> _Work task_
Tally the lines of the data that include the word "induction". Only the number is to be returned.

[[ Source records open ]]

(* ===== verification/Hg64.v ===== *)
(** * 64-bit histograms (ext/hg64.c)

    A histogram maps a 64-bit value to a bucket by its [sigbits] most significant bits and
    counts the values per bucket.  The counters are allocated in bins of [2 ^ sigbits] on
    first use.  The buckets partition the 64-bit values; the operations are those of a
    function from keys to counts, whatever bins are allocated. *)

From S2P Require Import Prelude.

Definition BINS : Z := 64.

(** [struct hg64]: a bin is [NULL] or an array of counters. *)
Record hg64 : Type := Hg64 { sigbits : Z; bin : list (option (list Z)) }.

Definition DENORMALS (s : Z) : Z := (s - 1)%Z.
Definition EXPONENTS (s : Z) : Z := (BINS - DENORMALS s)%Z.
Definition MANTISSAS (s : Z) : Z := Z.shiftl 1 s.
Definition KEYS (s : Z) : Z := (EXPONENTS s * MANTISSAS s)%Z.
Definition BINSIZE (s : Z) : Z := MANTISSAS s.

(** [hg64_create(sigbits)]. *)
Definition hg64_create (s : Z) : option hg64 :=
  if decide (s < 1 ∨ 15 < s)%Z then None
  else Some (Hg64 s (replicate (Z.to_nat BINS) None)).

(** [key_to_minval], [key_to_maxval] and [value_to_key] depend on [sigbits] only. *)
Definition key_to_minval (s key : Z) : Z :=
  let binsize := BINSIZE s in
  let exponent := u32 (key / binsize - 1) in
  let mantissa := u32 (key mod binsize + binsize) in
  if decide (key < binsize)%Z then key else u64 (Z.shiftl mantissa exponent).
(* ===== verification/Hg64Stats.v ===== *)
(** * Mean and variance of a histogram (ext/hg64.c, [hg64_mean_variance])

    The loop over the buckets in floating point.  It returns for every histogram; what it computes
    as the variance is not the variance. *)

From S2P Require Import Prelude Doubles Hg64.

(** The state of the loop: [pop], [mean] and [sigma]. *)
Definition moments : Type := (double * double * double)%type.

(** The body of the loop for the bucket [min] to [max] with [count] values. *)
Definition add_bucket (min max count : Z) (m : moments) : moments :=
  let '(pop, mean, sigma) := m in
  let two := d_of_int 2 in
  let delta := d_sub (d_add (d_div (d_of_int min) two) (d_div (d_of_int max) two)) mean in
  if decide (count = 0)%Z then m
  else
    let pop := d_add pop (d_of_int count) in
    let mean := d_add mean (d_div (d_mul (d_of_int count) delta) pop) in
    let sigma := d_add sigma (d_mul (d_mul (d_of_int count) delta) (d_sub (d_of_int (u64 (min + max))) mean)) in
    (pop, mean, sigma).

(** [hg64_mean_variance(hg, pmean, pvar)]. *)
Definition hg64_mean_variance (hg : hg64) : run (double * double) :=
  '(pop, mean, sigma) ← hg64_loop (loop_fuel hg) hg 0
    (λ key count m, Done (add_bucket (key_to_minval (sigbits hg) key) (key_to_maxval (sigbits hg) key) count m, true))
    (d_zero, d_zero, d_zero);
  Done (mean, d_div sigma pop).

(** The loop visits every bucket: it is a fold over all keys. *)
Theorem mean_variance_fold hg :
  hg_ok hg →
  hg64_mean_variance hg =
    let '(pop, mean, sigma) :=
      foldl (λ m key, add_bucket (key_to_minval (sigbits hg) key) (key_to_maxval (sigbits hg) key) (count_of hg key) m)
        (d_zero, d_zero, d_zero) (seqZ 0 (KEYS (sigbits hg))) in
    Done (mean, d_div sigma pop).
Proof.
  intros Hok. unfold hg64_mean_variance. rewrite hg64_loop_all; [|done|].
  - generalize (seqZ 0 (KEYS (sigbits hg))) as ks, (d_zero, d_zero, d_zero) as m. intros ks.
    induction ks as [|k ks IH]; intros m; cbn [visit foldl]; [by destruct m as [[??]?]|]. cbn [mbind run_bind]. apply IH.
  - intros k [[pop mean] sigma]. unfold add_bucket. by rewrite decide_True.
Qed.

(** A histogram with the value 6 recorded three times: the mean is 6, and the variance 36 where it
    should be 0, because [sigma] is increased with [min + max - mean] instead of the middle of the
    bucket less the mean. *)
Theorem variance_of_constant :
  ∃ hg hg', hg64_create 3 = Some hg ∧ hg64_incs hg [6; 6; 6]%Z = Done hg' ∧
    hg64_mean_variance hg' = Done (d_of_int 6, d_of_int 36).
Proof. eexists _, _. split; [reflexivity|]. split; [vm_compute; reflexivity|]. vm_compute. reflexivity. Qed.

[[ Source records closed ]]
[[ Source records open ]]

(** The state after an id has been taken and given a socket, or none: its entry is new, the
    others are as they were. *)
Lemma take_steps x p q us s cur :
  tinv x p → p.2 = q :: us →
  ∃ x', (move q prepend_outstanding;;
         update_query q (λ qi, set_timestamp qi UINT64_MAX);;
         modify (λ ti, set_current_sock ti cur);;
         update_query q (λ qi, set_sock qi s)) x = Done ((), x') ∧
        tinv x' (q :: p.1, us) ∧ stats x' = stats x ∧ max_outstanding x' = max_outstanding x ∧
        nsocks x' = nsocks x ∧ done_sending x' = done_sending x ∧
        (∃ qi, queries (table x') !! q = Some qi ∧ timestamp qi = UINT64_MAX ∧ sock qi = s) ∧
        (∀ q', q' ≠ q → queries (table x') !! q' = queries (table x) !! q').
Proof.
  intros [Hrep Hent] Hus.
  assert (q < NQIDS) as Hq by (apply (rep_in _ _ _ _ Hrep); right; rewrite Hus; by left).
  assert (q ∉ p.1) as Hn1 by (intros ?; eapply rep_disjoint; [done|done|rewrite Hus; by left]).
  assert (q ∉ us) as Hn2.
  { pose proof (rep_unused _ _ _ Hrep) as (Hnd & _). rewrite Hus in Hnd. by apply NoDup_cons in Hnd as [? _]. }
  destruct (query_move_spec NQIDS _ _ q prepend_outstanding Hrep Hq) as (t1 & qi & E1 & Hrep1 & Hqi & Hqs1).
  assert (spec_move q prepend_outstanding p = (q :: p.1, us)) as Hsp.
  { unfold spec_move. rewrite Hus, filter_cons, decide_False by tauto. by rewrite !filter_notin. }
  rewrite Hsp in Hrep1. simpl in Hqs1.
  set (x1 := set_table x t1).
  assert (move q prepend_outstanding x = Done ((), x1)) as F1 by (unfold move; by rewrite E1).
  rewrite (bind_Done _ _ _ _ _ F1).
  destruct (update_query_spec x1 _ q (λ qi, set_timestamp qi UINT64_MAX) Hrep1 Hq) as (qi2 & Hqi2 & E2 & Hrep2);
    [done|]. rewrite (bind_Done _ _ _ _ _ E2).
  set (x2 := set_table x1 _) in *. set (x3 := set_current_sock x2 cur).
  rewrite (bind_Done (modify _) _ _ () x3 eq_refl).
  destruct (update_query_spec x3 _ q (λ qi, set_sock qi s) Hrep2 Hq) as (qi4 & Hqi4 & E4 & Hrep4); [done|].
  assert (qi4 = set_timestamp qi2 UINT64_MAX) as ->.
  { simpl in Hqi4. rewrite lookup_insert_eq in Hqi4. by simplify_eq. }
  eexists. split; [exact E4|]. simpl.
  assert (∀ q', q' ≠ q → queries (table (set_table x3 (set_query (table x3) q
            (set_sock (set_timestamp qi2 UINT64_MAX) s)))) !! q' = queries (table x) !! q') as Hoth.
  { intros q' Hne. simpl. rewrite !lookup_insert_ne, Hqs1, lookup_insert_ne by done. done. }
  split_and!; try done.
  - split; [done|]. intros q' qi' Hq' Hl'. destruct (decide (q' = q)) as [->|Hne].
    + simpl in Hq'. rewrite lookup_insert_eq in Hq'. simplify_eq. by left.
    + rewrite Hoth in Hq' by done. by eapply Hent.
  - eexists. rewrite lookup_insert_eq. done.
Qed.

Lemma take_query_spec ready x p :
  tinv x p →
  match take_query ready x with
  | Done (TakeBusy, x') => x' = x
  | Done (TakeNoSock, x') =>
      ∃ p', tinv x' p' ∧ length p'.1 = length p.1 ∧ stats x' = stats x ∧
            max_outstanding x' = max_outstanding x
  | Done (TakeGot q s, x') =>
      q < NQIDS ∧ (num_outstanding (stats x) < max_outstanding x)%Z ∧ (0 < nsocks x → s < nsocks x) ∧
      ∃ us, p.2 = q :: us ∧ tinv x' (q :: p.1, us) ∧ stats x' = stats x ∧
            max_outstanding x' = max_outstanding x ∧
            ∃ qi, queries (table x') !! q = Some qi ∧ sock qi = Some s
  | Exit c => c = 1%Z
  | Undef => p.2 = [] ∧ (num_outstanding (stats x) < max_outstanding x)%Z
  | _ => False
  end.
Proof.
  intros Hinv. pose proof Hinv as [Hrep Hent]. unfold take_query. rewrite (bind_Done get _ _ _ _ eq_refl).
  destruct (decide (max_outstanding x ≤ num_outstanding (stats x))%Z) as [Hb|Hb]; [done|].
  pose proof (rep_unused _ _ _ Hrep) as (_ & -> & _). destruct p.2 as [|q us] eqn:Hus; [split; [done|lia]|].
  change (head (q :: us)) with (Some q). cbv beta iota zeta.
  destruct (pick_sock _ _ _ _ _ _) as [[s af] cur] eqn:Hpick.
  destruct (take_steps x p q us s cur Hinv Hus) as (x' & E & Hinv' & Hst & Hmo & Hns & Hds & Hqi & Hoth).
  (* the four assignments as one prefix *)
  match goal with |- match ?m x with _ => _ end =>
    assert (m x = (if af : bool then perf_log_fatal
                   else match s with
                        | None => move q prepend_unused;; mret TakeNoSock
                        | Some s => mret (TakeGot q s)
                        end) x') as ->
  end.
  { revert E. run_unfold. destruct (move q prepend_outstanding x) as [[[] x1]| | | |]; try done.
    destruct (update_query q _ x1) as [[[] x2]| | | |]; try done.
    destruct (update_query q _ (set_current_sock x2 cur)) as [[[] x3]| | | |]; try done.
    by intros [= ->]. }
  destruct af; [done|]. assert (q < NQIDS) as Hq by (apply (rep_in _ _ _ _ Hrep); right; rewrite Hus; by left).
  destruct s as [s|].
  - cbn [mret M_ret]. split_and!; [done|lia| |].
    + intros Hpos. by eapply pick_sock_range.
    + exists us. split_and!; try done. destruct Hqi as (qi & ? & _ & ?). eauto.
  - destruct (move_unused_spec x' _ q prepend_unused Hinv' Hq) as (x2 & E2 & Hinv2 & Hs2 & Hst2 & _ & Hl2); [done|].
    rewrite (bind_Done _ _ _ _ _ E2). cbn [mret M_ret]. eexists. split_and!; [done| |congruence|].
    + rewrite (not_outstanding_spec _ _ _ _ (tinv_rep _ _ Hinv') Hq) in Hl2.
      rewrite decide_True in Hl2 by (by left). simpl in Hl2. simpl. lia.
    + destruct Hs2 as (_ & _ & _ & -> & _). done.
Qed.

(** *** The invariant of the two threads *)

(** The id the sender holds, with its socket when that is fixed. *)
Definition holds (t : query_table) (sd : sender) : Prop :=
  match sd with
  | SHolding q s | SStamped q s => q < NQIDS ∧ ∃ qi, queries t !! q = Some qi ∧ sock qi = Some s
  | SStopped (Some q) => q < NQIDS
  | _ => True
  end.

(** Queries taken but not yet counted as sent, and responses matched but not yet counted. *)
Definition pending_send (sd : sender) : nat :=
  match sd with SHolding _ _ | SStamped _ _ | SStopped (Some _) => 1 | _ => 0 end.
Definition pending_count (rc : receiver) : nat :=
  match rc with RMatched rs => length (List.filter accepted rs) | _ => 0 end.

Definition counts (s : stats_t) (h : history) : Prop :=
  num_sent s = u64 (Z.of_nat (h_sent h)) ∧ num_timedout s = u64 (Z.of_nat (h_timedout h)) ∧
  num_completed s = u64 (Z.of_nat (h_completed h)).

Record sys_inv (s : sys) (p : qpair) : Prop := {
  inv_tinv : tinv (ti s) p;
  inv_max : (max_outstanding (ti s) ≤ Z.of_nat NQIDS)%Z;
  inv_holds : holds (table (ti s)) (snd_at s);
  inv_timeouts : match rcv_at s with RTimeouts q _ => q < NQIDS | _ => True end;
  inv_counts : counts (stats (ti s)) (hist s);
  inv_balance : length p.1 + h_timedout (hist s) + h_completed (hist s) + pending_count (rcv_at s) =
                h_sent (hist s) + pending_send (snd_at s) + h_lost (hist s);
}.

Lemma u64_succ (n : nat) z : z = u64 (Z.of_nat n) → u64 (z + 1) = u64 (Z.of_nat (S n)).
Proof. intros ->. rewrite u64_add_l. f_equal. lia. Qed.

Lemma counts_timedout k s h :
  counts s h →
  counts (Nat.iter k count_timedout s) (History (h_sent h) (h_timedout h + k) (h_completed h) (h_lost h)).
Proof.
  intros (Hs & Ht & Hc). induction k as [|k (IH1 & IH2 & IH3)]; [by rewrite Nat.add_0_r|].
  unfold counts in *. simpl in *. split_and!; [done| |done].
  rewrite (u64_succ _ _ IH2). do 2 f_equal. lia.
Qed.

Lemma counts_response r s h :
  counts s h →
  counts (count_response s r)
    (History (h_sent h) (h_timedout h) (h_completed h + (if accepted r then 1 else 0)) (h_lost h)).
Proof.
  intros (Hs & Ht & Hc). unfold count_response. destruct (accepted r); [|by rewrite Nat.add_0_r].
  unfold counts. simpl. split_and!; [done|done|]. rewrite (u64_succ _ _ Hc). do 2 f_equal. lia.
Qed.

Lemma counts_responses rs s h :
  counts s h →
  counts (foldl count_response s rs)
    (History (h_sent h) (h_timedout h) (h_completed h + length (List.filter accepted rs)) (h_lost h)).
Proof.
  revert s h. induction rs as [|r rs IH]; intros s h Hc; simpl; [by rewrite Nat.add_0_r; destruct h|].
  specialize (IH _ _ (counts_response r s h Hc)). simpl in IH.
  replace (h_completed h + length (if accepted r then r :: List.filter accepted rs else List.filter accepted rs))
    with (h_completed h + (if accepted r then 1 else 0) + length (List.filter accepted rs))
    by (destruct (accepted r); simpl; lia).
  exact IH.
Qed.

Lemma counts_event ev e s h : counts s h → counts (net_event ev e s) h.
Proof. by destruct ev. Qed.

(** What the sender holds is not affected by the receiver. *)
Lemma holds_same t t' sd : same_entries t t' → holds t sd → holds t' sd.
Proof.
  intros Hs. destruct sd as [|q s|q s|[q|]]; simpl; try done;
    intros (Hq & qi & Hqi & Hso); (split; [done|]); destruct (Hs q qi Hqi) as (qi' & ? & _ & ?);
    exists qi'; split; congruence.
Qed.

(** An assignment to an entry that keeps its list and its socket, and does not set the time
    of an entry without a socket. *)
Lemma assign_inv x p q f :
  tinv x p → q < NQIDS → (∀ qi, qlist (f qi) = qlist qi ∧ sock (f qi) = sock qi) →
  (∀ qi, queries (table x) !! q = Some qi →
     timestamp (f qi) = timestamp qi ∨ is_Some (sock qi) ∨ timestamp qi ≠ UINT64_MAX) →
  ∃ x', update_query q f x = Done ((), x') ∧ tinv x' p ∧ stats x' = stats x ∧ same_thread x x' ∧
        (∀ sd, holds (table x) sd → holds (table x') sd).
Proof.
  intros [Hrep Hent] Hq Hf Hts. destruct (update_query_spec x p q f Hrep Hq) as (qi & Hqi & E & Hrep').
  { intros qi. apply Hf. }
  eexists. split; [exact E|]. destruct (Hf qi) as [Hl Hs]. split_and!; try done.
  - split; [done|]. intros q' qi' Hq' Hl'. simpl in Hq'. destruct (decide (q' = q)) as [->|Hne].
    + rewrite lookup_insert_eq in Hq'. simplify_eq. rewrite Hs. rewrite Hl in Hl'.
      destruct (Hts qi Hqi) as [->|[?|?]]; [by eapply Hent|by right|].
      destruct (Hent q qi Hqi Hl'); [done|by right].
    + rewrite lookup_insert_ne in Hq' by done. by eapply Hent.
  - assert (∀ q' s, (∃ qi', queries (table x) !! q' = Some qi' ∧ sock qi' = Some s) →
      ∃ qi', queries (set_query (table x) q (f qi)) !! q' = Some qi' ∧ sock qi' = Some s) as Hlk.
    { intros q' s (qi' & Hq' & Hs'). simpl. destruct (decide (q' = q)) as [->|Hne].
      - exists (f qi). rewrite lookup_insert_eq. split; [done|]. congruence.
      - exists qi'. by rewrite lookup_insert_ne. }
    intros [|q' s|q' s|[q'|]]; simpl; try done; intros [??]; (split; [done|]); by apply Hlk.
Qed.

[[ Source records closed ]]

> _Result below_
3